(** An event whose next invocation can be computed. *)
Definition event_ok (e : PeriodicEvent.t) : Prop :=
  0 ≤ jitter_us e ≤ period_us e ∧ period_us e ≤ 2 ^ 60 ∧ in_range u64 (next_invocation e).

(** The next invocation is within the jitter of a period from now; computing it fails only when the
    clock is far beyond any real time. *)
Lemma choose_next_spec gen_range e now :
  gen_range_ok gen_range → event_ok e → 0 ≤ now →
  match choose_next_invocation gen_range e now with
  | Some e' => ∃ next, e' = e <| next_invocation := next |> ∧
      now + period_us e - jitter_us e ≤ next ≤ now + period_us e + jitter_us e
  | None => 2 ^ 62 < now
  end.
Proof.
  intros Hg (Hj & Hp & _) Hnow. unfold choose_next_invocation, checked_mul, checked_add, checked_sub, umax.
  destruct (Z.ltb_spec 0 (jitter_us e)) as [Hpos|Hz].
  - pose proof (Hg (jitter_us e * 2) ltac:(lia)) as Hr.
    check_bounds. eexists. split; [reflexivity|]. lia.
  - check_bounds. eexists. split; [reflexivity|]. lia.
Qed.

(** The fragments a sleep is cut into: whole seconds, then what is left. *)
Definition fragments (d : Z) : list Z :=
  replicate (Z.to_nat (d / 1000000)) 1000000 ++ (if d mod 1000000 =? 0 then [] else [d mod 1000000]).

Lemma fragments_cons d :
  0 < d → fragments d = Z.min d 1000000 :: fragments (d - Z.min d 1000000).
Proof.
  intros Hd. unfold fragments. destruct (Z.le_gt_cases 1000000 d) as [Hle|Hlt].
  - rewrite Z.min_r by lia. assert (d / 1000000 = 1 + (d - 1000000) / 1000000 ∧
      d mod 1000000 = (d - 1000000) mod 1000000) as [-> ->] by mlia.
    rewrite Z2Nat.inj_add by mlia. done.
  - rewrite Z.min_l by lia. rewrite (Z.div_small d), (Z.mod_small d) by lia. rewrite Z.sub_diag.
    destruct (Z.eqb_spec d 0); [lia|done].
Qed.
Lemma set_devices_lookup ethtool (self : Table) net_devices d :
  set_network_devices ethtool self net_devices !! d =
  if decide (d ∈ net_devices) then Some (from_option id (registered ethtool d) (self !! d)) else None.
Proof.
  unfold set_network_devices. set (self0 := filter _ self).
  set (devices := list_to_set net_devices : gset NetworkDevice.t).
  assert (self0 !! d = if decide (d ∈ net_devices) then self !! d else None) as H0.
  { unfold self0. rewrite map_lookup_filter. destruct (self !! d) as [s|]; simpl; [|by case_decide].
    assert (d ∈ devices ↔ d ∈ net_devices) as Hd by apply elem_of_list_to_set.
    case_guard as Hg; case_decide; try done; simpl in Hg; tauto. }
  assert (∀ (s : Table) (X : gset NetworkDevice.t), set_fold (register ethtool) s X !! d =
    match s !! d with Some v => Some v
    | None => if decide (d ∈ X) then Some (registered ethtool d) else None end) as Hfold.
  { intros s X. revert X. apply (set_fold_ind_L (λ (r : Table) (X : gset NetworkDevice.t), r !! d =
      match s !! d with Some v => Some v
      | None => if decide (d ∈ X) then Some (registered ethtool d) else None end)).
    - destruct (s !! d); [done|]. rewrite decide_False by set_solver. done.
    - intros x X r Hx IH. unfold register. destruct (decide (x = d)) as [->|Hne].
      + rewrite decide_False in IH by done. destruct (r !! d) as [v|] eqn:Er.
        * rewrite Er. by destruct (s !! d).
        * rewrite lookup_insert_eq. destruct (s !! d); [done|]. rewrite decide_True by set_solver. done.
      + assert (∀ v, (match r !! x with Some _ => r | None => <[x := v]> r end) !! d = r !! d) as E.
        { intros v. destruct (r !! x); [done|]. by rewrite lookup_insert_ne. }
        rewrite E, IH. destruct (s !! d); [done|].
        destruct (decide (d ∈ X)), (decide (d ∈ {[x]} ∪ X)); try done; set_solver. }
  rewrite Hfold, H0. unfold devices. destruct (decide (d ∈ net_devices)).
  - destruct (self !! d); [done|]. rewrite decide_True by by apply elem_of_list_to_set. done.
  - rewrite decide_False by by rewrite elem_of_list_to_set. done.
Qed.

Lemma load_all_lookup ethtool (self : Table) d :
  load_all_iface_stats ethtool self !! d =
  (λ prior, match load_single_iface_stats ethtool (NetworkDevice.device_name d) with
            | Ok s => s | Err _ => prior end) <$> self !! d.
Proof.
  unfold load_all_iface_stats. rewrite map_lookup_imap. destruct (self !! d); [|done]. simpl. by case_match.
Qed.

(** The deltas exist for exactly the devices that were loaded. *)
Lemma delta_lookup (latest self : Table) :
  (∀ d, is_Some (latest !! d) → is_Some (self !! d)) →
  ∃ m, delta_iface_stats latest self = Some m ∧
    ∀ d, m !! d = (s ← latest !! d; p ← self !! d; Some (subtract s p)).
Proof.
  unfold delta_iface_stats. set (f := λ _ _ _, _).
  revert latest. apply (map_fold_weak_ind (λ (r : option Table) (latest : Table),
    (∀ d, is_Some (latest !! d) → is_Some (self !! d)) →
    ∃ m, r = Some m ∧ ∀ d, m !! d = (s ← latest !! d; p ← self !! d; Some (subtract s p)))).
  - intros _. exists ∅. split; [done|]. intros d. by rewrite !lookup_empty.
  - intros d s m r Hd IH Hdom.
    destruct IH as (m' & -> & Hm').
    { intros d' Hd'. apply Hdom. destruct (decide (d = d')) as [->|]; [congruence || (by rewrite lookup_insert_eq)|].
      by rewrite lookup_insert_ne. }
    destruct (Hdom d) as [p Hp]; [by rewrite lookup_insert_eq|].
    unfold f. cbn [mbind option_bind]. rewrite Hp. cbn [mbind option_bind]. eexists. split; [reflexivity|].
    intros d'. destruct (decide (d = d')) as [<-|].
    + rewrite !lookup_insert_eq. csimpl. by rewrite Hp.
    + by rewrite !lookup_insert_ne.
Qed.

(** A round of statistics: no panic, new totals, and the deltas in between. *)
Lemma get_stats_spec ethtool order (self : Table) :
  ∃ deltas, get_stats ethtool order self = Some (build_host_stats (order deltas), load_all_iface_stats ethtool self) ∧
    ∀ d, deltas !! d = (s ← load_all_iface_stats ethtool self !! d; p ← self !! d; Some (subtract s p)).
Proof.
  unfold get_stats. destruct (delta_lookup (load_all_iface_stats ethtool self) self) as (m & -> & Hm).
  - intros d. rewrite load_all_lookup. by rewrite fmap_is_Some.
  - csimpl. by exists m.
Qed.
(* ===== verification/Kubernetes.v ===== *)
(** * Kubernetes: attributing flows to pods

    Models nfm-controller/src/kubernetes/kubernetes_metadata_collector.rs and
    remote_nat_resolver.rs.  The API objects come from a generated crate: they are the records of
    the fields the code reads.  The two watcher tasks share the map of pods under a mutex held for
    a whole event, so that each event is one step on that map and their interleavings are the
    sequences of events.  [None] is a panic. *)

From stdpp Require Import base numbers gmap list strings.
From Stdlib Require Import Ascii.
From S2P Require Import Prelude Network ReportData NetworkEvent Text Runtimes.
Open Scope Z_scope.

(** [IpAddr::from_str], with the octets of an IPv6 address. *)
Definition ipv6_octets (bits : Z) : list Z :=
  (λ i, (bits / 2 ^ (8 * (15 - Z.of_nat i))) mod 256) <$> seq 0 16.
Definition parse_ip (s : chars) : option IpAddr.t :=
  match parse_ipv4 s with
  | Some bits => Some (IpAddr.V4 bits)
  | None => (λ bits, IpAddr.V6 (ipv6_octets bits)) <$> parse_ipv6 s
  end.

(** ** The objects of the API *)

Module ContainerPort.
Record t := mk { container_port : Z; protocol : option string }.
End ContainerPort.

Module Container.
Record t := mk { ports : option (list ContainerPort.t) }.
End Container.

# # # # # # #

▶ _Aim of the exercise_
Check every line of the data above for the string "intros", and copy those that have it.

▶ _Answer to this task_
  intros Hg (Hj & Hp & _) Hnow. unfold choose_next_invocation, checked_mul, checked_add, checked_sub, umax.
  intros Hd. unfold fragments. destruct (Z.le_gt_cases 1000000 d) as [Hle|Hlt].
  { intros s X. revert X. apply (set_fold_ind_L (λ (r : Table) (X : gset NetworkDevice.t), r !! d =
    - intros x X r Hx IH. unfold register. destruct (decide (x = d)) as [->|Hne].
        { intros v. destruct (r !! x); [done|]. by rewrite lookup_insert_ne. }
  - intros _. exists ∅. split; [done|]. intros d. by rewrite !lookup_empty.
  - intros d s m r Hd IH Hdom.
    { intros d' Hd'. apply Hdom. destruct (decide (d = d')) as [->|]; [congruence || (by rewrite lookup_insert_eq)|].
    intros d'. destruct (decide (d = d')) as [<-|].
  - intros d. rewrite load_all_lookup. by rewrite fmap_is_Some.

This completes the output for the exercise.